Week #48 In Review
This was presented on D List Radio for the week dated December 2, 2006
Just when the seemingly endless closet exiting parade of self righteous right wing Christians had finally come to end, this week proved that celebrity culture still had plenty of horror up its sleeve. There was obviously the multiple opportunities we were granted by Britney Spears to see her hairless vagina that finally removed the last dangling thread of mystery about her heavily marketed body. Then there was the sleep deprived and extra drunk Danny deVito who went on the View and did a mumbling impersonation of George Bush and then talked in detail about having sex with his wife in the White House which of course, calmed everyone who heard it.
The Tom Cruise and Katie Holmes honeymoon continued this week as Tom, Katie and the best man were in the Maldives together and it was reported that Katie was mysteriously unhappy about something. It hard to imagine her as capable of emotional response any more so it did warrant a headline I suppose.
Elton John walked on stage in Brisbane, Australia this week and promptly vomited and Michael Richards, post racist tyraid began the exhaustive apologetic climb back up the hill to re-gain whatever level of respect he had before he called that guy a nigger when he flipped out after being heckled.
But, we’ve heard all this before…it’s seemingly everywhere. It is in every corner of the media and in fact it’s in my EYE right NOW so it is my great pleasure to bring you the stories you probably had no idea about from this, the 48th week of 2006.
Animal fucking is BACK and it’s more disgustingly fascinating than ever before with news that emerged this week that a woman in rural Australia was found naked in a field being fucked by a horse. Obviously the reports didn’t say fuck but they did say she’s going to be tried for bestiality and offensive conduct… We were offended of course, but not nearly as offended as the nameless person who called the police. No doubt after jacking off in the bushes and then being racked with guilt at what kind of monster he or she felt she was.
Speaking of horror that cuts right to the core of humanity and then some, Christian activists in Germany and Austria are working as hard as they can to ban the image of Santa Claus from being exhibited this Christmas because they say that the nation has lost sight of what Christmas is about. Consequently punishing thousands and thousands of children should get them back on track. Because pain is the cleanser when you’re a righteous Christian and you can never be too young to start fixating. Particularly when you’re German.
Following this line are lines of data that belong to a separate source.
(** The material [m'] is [m] with inputs of [this] connected: connected
    inputs are as they were, the other blocks of the store are untouched,
    and so are the lists of the material. *)
Definition configured (this : BlockId) (m m' : NodeMaterial) : Prop :=
  sameFields m m'
  ∧ (∀ b blk, b ≠ this → blocks m !! b = Some blk → blocks m' !! b = Some blk)
  ∧ ∃ blk blk',
      blocks m !! this = Some blk ∧ blocks m' !! this = Some blk'
      ∧ blockExtends blk blk'.

Lemma configured_refl this m :
  is_Some (blocks m !! this) → configured this m m.
Proof.
  intros [blk Hblk]. split; [apply sameFields_refl|]. split; [done|].
  exists blk, blk. split; [done|]. split; [done|]. apply blockExtends_refl.
Qed.

Lemma configured_trans this m1 m2 m3 :
  configured this m1 m2 → configured this m2 m3 → configured this m1 m3.
Proof.
  intros (Hs1 & Ho1 & blk1 & blk2 & Hb1 & Hb2 & He1)
    (Hs2 & Ho2 & blk2' & blk3 & Hb2' & Hb3 & He2).
  rewrite Hb2 in Hb2'. injection Hb2' as <-.
  split; [by eapply sameFields_trans|]. split; [by auto|].
  exists blk1, blk3. split; [done|]. split; [done|]. by eapply blockExtends_trans.
Qed.

Lemma configurable_configured this m m' :
  configurable this m → configured this m m' → configurable this m'.
Proof.
  intros ((blk & Hblk & Hlen) & Hatt & Hout & Hnew & Hlink)
    (Hs & Ho & blk0 & blk' & Hb0 & Hb' & [Hfields HF]).
  rewrite Hblk in Hb0. injection Hb0 as <-.
  destruct (sameFields_lists m m' Hs) as (Ha & _).
  split; [|split; [|split; [|done]]].
  - exists blk'. split; [done|]. by rewrite <- (Forall2_length _ _ _ HF).
  - intros b Hb. rewrite Ha in Hb. destruct (decide (b = this)) as [->|Hne].
    + by eexists.
    + destruct (Hatt b Hb) as [bb Hbb]. exists bb. by apply Ho.
  - intros b bb Hb Hbb Hin. rewrite Ha in Hb.
    destruct (decide (b = this)) as [->|Hne].
    + rewrite Hb' in Hbb. injection Hbb as <-.
      assert (outputs blk' = outputs blk ∧ isInput blk' = isInput blk) as [-> Hi]
        by (rewrite <- Hfields; by destruct blk').
      rewrite Hi in Hin. by eapply Hout.
    + destruct (Hatt b Hb) as [bb0 Hbb0].
      pose proof (Ho b bb0 Hne Hbb0) as Hbb'. rewrite Hbb in Hbb'.
      injection Hbb' as ->. by eapply Hout.
Qed.

Lemma connectTo_configured (this : BlockId) (index : nat) (m m1 : NodeMaterial)
    (blk : NodeMaterialBlock) (input : InputPoint) (src : BlockId) (o : string) :
  blocks m !! this = Some blk → inputs blk !! index = Some input →
  connectedPoint input = None →
  sameFields m m1 → blocks m1 !! this = Some blk →
  (∀ b bb, blocks m !! b = Some bb → blocks m1 !! b = Some bb) →
  ∃ m',
    connectTo src o this index m1 = Ok tt m'
    ∧ configured this m m'
    ∧ connection (blocks m') this index = Some (src, o)
    ∧ (∀ j, j ≠ index → connection (blocks m') this j = connection (blocks m) this j)
    ∧ (∀ b, b ≠ this → blocks m' !! b = blocks m1 !! b).
Proof.
  intros Hblk Hinput Hc Hs1 Hthis1 Hold1.
  unfold connectTo, updateBlock. munfold. rewrite Hthis1.
  eexists. split; [reflexivity|]. unfold connection. cbn [blocks withBlocks].
  rewrite lookup_insert_eq, Hblk. cbn [inputs withInputs].
  rewrite list_lookup_alter, decide_True, Hinput by done. cbn.
  split; [|split; [done|split]].
  - split; [|split].
    + unfold sameFields in *. cbn [blocks withBlocks]. rewrite Hs1 at 2. by destruct m.
    + intros b bb Hne Hbb. cbn [blocks withBlocks].
      rewrite lookup_insert_ne by done. by apply Hold1.
    + eexists blk, _. split; [done|]. cbn [blocks withBlocks].
      rewrite lookup_insert_eq. split; [done|].
      split; [by destruct blk|]. cbn [inputs withInputs].
      by apply (alter_connected_extends (src, o) index (inputs blk) input).
  - intros j Hj. by rewrite list_lookup_alter_ne.
  - intros b Hb. by rewrite lookup_insert_ne.
Qed.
Santa isn’t necessarily all good either though, at least that’s what some OTHER Germans were shrieking this week in Berlin when they saw a shopfront display that had a model of Santa Claus pointing up to the sky in a manner reminiscent of the Hitler salute. After much bewildering hysteria and irrational misplaced fear was the winner and the Santas were removed from 1200 outlets.
It wasn’t all bad news out of Germany this week though because it was announced this week that German scientists are leading the way in designing a new type of contraception for men which merely involved spraying on a thin layer of latex that could potentially replace the condom. The new spray can condom is meant to hit shelves by 2008.
A South African man got in trouble this week when he sent a note to his employer saying that he couldn’t come to work because he was pregnant and a man in Georgia was arrested this week after he tried to force his wife into the family oven in front of their kids on Thanksgiving Day.
If you’re looking to buy all the gifts from the old Carol “the Twelve Days of Christmas” this year, it was reported this week that you’ll need 3% more than you would have spent last year. For all those gifts the cost works out at $18920. The real stab to the wallet this year comes when you try and arrange the Lords a Leaping, Ladies Dancing and Pipers Piping. Gold Ring prices are down. Still got billions of dollars and only one brain cell? Why not simply go to Hong Kong and pay 20 million bucks for a teacup. That’s what Alice Cheng of Shanghai did this week at an auction of Chinese ceramics. She said she never expected to care about the cup but the found herself interested.
And finally, in a survey this week about what the English think about things (because so many of us asked), it was revealed that 2/3 of the English population believe that Arrabiata is actually an STD rather than a spicy pasta sauce. Still, to their credit, the English have never done well with food so maybe, when you get right down to it Arrabiata sauce in England isn’t too far off from a disease that disrupts happiness.